=== ENTRIES SUPPLIED ===

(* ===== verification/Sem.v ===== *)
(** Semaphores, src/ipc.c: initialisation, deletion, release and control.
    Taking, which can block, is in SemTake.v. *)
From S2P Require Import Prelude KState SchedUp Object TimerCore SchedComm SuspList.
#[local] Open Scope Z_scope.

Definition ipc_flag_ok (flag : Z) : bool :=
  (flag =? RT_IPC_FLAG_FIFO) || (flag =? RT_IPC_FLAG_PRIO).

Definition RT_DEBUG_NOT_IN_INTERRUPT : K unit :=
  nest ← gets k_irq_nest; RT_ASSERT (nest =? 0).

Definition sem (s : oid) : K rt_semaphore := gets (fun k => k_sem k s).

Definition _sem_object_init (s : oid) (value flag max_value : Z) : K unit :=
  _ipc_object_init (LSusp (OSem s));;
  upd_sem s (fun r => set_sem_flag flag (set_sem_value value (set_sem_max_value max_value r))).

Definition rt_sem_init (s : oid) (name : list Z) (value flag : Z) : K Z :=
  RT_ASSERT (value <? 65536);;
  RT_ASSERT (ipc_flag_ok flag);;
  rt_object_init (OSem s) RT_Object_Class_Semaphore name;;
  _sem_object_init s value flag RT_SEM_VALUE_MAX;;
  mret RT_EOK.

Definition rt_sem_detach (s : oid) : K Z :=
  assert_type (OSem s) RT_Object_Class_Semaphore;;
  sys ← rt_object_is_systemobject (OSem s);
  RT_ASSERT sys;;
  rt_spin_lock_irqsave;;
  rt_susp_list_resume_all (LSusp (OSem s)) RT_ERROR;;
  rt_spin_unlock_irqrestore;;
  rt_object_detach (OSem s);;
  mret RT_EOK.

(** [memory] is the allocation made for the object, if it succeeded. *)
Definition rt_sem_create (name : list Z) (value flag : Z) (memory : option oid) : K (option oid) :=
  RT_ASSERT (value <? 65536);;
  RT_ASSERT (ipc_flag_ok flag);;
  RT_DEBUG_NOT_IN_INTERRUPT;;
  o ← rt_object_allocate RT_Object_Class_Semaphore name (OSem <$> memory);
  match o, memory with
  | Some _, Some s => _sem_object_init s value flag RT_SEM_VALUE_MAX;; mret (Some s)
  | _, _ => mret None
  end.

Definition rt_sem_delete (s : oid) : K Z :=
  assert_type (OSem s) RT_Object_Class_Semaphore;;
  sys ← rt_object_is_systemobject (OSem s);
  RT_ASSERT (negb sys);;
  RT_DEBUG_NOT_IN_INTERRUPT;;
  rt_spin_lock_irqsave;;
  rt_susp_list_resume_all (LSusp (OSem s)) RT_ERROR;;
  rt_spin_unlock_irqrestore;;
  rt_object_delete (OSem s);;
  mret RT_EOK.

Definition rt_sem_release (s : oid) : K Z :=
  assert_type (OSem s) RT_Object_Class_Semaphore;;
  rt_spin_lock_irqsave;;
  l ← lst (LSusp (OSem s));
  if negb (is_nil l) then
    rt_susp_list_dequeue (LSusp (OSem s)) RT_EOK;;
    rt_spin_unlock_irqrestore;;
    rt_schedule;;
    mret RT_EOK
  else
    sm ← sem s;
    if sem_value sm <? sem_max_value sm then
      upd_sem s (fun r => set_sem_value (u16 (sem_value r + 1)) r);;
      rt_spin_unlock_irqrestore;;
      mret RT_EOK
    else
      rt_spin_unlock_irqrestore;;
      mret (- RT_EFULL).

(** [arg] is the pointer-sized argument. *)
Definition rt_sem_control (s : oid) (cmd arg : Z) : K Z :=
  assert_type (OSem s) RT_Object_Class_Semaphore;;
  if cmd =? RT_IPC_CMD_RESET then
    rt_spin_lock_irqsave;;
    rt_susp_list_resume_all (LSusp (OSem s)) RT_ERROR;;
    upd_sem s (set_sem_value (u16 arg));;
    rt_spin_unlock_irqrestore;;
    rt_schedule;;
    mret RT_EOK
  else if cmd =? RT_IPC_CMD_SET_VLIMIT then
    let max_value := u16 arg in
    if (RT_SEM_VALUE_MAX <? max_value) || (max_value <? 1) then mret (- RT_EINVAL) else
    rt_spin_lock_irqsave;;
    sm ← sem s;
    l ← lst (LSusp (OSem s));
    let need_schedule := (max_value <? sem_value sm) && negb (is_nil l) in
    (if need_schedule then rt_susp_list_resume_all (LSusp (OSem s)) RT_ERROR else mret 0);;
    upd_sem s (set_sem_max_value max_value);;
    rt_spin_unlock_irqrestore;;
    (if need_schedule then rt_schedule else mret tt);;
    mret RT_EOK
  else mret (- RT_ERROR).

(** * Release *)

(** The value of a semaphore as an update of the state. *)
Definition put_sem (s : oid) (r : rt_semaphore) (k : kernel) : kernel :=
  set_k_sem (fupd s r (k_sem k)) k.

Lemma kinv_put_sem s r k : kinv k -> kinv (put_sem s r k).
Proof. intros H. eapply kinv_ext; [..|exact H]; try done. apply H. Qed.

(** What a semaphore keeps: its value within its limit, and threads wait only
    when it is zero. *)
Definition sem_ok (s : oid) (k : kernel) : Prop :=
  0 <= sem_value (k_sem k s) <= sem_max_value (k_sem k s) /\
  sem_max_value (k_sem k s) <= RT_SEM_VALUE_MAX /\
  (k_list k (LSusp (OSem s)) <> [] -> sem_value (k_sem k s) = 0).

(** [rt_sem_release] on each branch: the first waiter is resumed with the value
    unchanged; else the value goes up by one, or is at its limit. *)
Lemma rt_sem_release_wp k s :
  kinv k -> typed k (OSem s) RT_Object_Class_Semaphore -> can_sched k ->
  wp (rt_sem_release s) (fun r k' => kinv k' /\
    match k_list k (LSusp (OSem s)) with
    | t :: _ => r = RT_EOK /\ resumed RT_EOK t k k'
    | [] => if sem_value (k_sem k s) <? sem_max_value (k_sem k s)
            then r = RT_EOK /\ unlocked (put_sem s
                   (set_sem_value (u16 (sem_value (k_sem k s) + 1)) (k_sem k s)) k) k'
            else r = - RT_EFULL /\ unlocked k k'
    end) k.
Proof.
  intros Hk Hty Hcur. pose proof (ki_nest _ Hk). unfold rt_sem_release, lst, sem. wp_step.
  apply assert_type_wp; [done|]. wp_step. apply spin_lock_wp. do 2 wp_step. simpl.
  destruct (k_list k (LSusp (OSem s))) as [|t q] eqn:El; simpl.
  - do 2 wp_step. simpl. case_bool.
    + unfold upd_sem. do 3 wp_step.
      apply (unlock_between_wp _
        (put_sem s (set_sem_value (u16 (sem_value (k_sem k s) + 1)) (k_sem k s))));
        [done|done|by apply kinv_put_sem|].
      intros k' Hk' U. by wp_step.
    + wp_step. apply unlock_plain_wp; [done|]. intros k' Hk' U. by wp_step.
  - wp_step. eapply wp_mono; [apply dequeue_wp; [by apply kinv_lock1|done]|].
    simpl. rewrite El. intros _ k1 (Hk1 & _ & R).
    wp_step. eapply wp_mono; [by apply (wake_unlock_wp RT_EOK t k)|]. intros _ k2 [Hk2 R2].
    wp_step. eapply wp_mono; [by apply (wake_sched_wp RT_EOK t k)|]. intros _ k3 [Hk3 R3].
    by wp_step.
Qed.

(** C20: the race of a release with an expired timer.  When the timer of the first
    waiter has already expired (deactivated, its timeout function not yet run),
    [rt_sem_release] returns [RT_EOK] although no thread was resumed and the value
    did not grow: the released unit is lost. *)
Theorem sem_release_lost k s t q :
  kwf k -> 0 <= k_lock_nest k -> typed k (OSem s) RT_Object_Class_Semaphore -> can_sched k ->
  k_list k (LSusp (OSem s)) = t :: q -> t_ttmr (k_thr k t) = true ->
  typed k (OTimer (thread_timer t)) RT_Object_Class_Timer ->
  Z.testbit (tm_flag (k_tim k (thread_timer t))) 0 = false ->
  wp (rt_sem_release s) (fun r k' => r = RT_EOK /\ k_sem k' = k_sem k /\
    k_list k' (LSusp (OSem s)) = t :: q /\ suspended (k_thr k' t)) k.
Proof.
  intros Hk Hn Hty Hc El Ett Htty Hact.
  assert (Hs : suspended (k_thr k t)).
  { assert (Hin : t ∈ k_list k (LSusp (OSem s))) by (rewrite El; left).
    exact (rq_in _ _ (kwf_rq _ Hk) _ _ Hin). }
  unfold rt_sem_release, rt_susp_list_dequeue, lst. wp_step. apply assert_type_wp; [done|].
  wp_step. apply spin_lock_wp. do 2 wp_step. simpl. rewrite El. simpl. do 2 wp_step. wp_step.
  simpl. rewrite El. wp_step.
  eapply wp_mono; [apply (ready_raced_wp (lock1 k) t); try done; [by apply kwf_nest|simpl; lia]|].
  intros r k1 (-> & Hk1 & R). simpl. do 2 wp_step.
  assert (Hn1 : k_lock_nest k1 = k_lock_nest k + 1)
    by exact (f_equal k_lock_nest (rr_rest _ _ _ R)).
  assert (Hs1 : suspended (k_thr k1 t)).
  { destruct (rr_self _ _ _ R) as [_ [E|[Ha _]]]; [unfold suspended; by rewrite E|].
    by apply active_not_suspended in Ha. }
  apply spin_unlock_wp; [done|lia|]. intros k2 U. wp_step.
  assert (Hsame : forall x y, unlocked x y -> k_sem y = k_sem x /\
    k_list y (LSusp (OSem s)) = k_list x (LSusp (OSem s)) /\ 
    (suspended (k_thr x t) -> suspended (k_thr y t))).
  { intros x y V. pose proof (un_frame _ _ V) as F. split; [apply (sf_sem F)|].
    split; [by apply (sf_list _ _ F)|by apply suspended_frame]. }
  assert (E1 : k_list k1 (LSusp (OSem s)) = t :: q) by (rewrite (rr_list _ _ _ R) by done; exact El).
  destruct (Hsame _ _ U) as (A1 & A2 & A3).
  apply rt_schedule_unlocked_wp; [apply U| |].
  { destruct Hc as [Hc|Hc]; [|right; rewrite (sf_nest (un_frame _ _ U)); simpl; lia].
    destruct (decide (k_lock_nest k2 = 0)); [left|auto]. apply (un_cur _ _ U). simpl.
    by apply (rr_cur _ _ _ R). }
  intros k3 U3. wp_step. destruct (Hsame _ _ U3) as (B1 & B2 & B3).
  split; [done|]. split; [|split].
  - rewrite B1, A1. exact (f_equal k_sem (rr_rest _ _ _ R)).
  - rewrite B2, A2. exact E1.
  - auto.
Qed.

===

From the material above, set down exactly the lines between the line holding "#[local] Open Scope Z_scope." and the line holding "(** [memory] is", inclusive. Include nothing else.

#[local] Open Scope Z_scope.

Definition ipc_flag_ok (flag : Z) : bool :=
  (flag =? RT_IPC_FLAG_FIFO) || (flag =? RT_IPC_FLAG_PRIO).

Definition RT_DEBUG_NOT_IN_INTERRUPT : K unit :=
  nest ← gets k_irq_nest; RT_ASSERT (nest =? 0).

Definition sem (s : oid) : K rt_semaphore := gets (fun k => k_sem k s).

Definition _sem_object_init (s : oid) (value flag max_value : Z) : K unit :=
  _ipc_object_init (LSusp (OSem s));;
  upd_sem s (fun r => set_sem_flag flag (set_sem_value value (set_sem_max_value max_value r))).

Definition rt_sem_init (s : oid) (name : list Z) (value flag : Z) : K Z :=
  RT_ASSERT (value <? 65536);;
  RT_ASSERT (ipc_flag_ok flag);;
  rt_object_init (OSem s) RT_Object_Class_Semaphore name;;
  _sem_object_init s value flag RT_SEM_VALUE_MAX;;
  mret RT_EOK.

Definition rt_sem_detach (s : oid) : K Z :=
  assert_type (OSem s) RT_Object_Class_Semaphore;;
  sys ← rt_object_is_systemobject (OSem s);
  RT_ASSERT sys;;
  rt_spin_lock_irqsave;;
  rt_susp_list_resume_all (LSusp (OSem s)) RT_ERROR;;
  rt_spin_unlock_irqrestore;;
  rt_object_detach (OSem s);;
  mret RT_EOK.

(** [memory] is the allocation made for the object, if it succeeded. *)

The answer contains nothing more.